Final answer:
The ant's displacement relative to its original position can be found by adding the individual vectors representing its movements. The magnitude of the displacement vector is the length of the line connecting the origin to the final position of the ant. In this case, the magnitude is sqrt(850) cm.
Step-by-step explanation:
To find the ant's displacement relative to its original position, we can treat each segment of the ant's path as a vector. The eastward movement can be represented as a vector of magnitude 30 cm in the positive x-direction. The northward movement can be represented as a vector of magnitude 25 cm in the positive y-direction. The westward movement can be represented as a vector of magnitude 15 cm in the negative x-direction. To find the ant's displacement, we can add these vectors together using the graphical technique for adding vectors.

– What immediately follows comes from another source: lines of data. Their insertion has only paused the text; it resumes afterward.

(** * telegram-watcher: the forwarding and state-reconciliation core

    A shallow embedding of [telegram-watcher/bot_watcher.py] and the
    properties of its three forwarding modes (live handler, cron sweep of
    unread messages, history backfill) over the shared watermark state.

    Conventions of the embedding.
    - Python [int] is [Z]; [str] is [string], read as a sequence of code
      points below 256 (the Latin-1 range), which is where [str.strip] and
      [str.lower] are modelled.
    - [Set[int]] and [Set[str]] are [gset]; the state [Dict[str, int]] is a
      [gmap string Z].
    - A [datetime] is an instant: microseconds since the epoch, in UTC (a
      naive datetime is read as UTC, as lines 405-407 do).  [isoformat()]
      is an injective rendering of the instant and is left unrendered.
      [datetime] arithmetic raises [OverflowError] outside the years 1 to
      9999; the one place the watcher does such arithmetic is the cutoff of
      the backfill.
    - The Telegram client, the backend and the state file are the world the
      code runs in: dialogs and their message histories are inputs, the
      backend's answer to each POST is given by an oracle over the history
      of effects, and every POST and every write of the state file is
      recorded in a trace. *)

From Stdlib Require Import Ascii.
From stdpp Require Import gmap strings list fin_maps pretty sorting.

Open Scope Z_scope.

(** ** Python string and truthiness helpers *)

Module Py.

(** [str.isspace] on a single code point below 256. *)
Definition isspace (c : ascii) : bool :=
  let n := N_of_ascii c in
  ((9 <=? n) && (n <=? 13) || (28 <=? n) && (n <=? 32)
   || (n =? 133) || (n =? 160))%N.

Fixpoint lstrip (s : string) : string :=
  match s with
  | EmptyString => EmptyString
  | String c s' => if isspace c then lstrip s' else s
  end.

Definition rstrip (s : string) : string :=
  String.rev (lstrip (String.rev s)).

(** [s.strip()] *)
Definition strip (s : string) : string := rstrip (lstrip s).

Definition lower_char (c : ascii) : ascii :=
  let n := N_of_ascii c in
  if ((65 <=? n) && (n <=? 90)
      || (192 <=? n) && (n <=? 222) && negb (n =? 215))%N
  then ascii_of_N (n + 32) else c.

(** [s.lower()] *)
Fixpoint lower (s : string) : string :=
  match s with
  | EmptyString => EmptyString
  | String c s' => String (lower_char c) (lower s')
  end.

(** Truthiness of a [str]. *)
Definition truthy (s : string) : bool :=
  match s with EmptyString => false | String _ _ => true end.

(** Truthiness of an [Optional[str]]. *)
Definition truthy_opt (o : option string) : bool :=
  match o with Some s => truthy s | None => false end.

(** [a or b] on [Optional[str]] operands. *)
Definition or_opt (a b : option string) : option string :=
  if truthy_opt a then a else b.

Definition isdigit (c : ascii) : bool :=
  let n := N_of_ascii c in ((48 <=? n) && (n <=? 57))%N.

Definition digit_value (c : ascii) : Z := Z.of_N (N_of_ascii c) - 48.

(** The digits of an integer literal: decimal digits, single underscores
    between digits only. *)
Fixpoint int_digits (acc : Z) (after_digit : bool) (s : string) : option Z :=
  match s with
  | EmptyString => if after_digit then Some acc else None
  | String c s' =>
      if isdigit c then int_digits (acc * 10 + digit_value c) true s'
      else if (Ascii.eqb c "_" && after_digit)%bool then int_digits acc false s'
      else None
  end.

(** [int(s)] for a [str]; [None] is [ValueError].  (The interpreter's cap
    on the number of digits of a literal is not modelled.) *)
Definition int_of_str (s : string) : option Z :=
  match strip s with
  | String "-" s' => Z.opp <$> int_digits 0 false s'
  | String "+" s' => int_digits 0 false s'
  | s' => int_digits 0 false s'
  end.

End Py.

(** ** Telegram entities, messages and dialogs *)

(** The entity classes the watcher meets, with the attributes the code
    reads: a [User] has no [title], a [Chat] has neither [username] nor
    [first_name], a [Channel] has no [first_name]. *)
Inductive Entity :=
| User (id : Z) (username first_name : option string) (is_self : bool)
| Chat (id : Z) (title : string)
| Channel (id : Z) (title : string) (username : option string).

(** [entity.__class__.__name__] *)
Definition class_name (e : Entity) : string :=
  match e with
  | User _ _ _ _ => "User"
  | Chat _ _ => "Chat"
  | Channel _ _ _ => "Channel"
  end.

Definition entity_id (e : Entity) : Z :=
  match e with
  | User i _ _ _ | Chat i _ | Channel i _ _ => i
  end.

(** [getattr(x, "id", None)] where [x] may be [None]. *)
Definition getattr_id (x : option Entity) : option Z := entity_id <$> x.

(** [getattr(x, "username", None)] *)
Definition getattr_username (x : option Entity) : option string :=
  match x with
  | Some (User _ u _ _) | Some (Channel _ _ u) => u
  | _ => None
  end.

(** [getattr(x, "title", dflt)] *)
Definition getattr_title (x : option Entity) (dflt : option string)
  : option string :=
  match x with
  | Some (Chat _ t) | Some (Channel _ t _) => Some t
  | _ => dflt
  end.

(** [getattr(x, "first_name", dflt)] *)
Definition getattr_first_name (x : option Entity) (dflt : option string)
  : option string :=
  match x with
  | Some (User _ _ f _) => f
  | _ => dflt
  end.

(** What [await message.get_sender()] does: it raises, or returns the
    sender, which may be [None]. *)
Inductive SenderLookup :=
| SenderRaises
| SenderIs (s : option Entity).

Record Message := {
  m_id : Z;
  m_raw_text : option string;
  m_message : option string;
  m_media : bool;
  m_date : option Z;
  m_sender_id : option Z;
  m_get_sender : SenderLookup;
}.

(** A dialog as [iter_dialogs] yields it, together with the messages the
    chat holds, newest first: [get_messages] and [iter_messages] read
    them. *)
Record Dialog := {
  d_entity : Entity;
  d_name : string;
  d_unread_count : Z;
  d_history : list Message;
}.

(** [client.get_messages(entity, limit=n)]: the [n] most recent messages,
    newest first. *)
Definition get_messages (d : Dialog) (limit : Z) : list Message :=
  take (Z.to_nat limit) (d_history d).

(** [client.iter_messages(entity, limit=limit)] with [limit] possibly
    [None]. *)
Definition iter_messages (d : Dialog) (limit : option Z) : list Message :=
  match limit with
  | Some n => take (Z.to_nat n) (d_history d)
  | None => d_history d
  end.

(** An inbound [events.NewMessage] event of the live handler. *)
Record NewMessage := {
  ev_sender : option Entity;
  ev_chat : option Entity;
  ev_is_private : bool;
  ev_raw_text : option string;
  ev_media : bool;
  ev_id : Z;
  ev_date : Z;
}.

(** ** Configuration (lines 31-112, after parsing of the environment) *)

Record Config := {
  WATCH_ALL : bool;                      (* WATCH_CHATS.lower() == "all" *)
  watch_chat_ids : gset Z;
  watch_usernames : gset string;
  IGNORE_CHAT_IDS : gset Z;
  BACKFILL_MESSAGE_LIMIT : Z;
  BACKFILL_DAYS : Z;
  BACKEND_ACCOUNT_KEY : option string;
  ACCOUNT_ID_NUM : option Z;
  BACKEND_CONTACT_LIST_URL : option string;
}.

(** ** The notification payload *)

Record Payload := {
  p_chat_id : option Z;
  p_chat_title : option string;
  p_chat_username : option string;
  p_sender_id : option Z;
  p_sender_username : option string;
  p_sender_name : option string;
  p_message : string;
  p_message_id : Z;
  p_date : option Z;
  p_unread_count : option Z;             (* key present in cron mode only *)
  p_cron_mode : option bool;
  p_has_media : option bool;
  p_history : option bool;
  p_account_key : option string;         (* set by send_to_backend *)
  p_account_id : option Z;
}.

(** ** Message text (lines 193-203) *)

Definition media_placeholder (message : Message) : string :=
  if m_media message then "[Media message]" else "[No text content]".

Definition extract_message_text (message : Message) : string :=
  let text := Py.strip (default EmptyString (m_raw_text message)) in
  if Py.truthy text then text
  else if Py.truthy_opt (m_message message) then
    let text := Py.strip (default EmptyString (m_message message)) in
    if Py.truthy text then text else media_placeholder message
  else media_placeholder message.

(** The extraction policy as the specification words it: the first of
    trimmed raw text, trimmed secondary text, media placeholder and
    no-text placeholder that applies. *)
Definition extraction_policy (raw secondary : string) (has_media : bool)
  : string :=
  if negb (String.eqb (Py.strip raw) "") then Py.strip raw
  else if negb (String.eqb (Py.strip secondary) "") then Py.strip secondary
  else if has_media then "[Media message]"
  else "[No text content]".

(** ** Contact filter *)

(** [should_forward] (lines 115-129).  A chat id of [0] is falsy. *)
Definition should_forward (cfg : Config) (event_chat : option Entity) : bool :=
  if WATCH_ALL cfg then true
  else match event_chat with
  | None => false
  | Some _ =>
    let chat_id := getattr_id event_chat in
    if match chat_id with
       | Some i => negb (i =? 0) && bool_decide (i ∈ watch_chat_ids cfg)
       | None => false
       end
    then true
    else
      let username := getattr_username event_chat in
      if Py.truthy_opt username
         && bool_decide (Py.lower (default EmptyString username)
                           ∈ watch_usernames cfg)
      then true
      else
        let title := getattr_title event_chat None in
        if Py.truthy_opt title
           && bool_decide (Py.lower (default EmptyString title)
                             ∈ watch_usernames cfg)
        then true
        else false
  end.

(** [chat_id is not None and chat_id in IGNORE_CHAT_IDS] *)
Definition is_ignored (cfg : Config) (chat_id : option Z) : bool :=
  match chat_id with
  | Some i => bool_decide (i ∈ IGNORE_CHAT_IDS cfg)
  | None => false
  end.

(** The [matches_contact] flag of both passes (lines 296-299, 382-385). *)
Definition matches_contact (important_ids : gset Z)
    (important_usernames : gset string)
    (chat_id : option Z) (username : option string) : bool :=
  if match chat_id with
     | Some i => bool_decide (i ∈ important_ids)
     | None => false
     end
  then true
  else if Py.truthy_opt username
          && bool_decide (Py.lower (default EmptyString username)
                            ∈ important_usernames)
  then true
  else false.

(** ** The important-contacts list (lines 152-184) *)

(** A decoded JSON document (numbers are integers). *)
#[local] Set Warnings "-register-all".
Inductive JValue :=
| JNull
| JBool (b : bool)
| JInt (n : Z)
| JStr (s : string)
| JList (l : list JValue)
| JDict (kvs : list (string * JValue)).

Module Json.

(** [d.get(key, dflt)] on a dict given by its items. *)
Fixpoint get (kvs : list (string * JValue)) (key : string) (dflt : JValue)
  : JValue :=
  match kvs with
  | [] => dflt
  | (k, v) :: rest => if String.eqb k key then v else get rest key dflt
  end.

Definition truthy (v : JValue) : bool :=
  match v with
  | JNull => false
  | JBool b => b
  | JInt n => negb (n =? 0)
  | JStr s => Py.truthy s
  | JList l => match l with [] => false | _ => true end
  | JDict kvs => match kvs with [] => false | _ => true end
  end.

(** [a or b] *)
Definition or (a b : JValue) : JValue := if truthy a then a else b.

(** [int(v)]; [None] is [TypeError] or [ValueError]. *)
Definition to_int (v : JValue) : option Z :=
  match v with
  | JInt n => Some n
  | JBool b => Some (if b then 1 else 0)
  | JStr s => Py.int_of_str s
  | JNull | JList _ | JDict _ => None
  end.

End Json.

(** What the GET of the contact list comes to: the request, the status
    check or the JSON decoding raises, or a document is decoded. *)
Inductive Response :=
| RequestRaises
| Body (data : JValue).

(** The two sets as they stand when the function returns, and whether the
    [except] branch ran (the warning "Failed to fetch important contacts"). *)
Record Important := {
  important_ids : gset Z;
  important_usernames : gset string;
  fetch_raised : bool;
}.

Start by drawing the eastward vector from the origin (0,0) to (30,0), then draw the northward vector from the end of the eastward vector to (30,25). Finally, draw the westward vector from the end of the northward vector to (30-15,25). The displacement vector from the origin to the final position of the ant is the resultant vector obtained by connecting the origin to the end point of the westward vector.
Using the Pythagorean theorem, we can find the magnitude of the displacement vector. The magnitude is the square root of the sum of the squares of the x and y components of the vector. In this case, the x component is 30-15 = 15 cm and the y component is 25 cm. Using the formula, the magnitude of the displacement vector is sqrt((15)^2 + (25)^2) = sqrt(225 + 625) = sqrt(850) cm.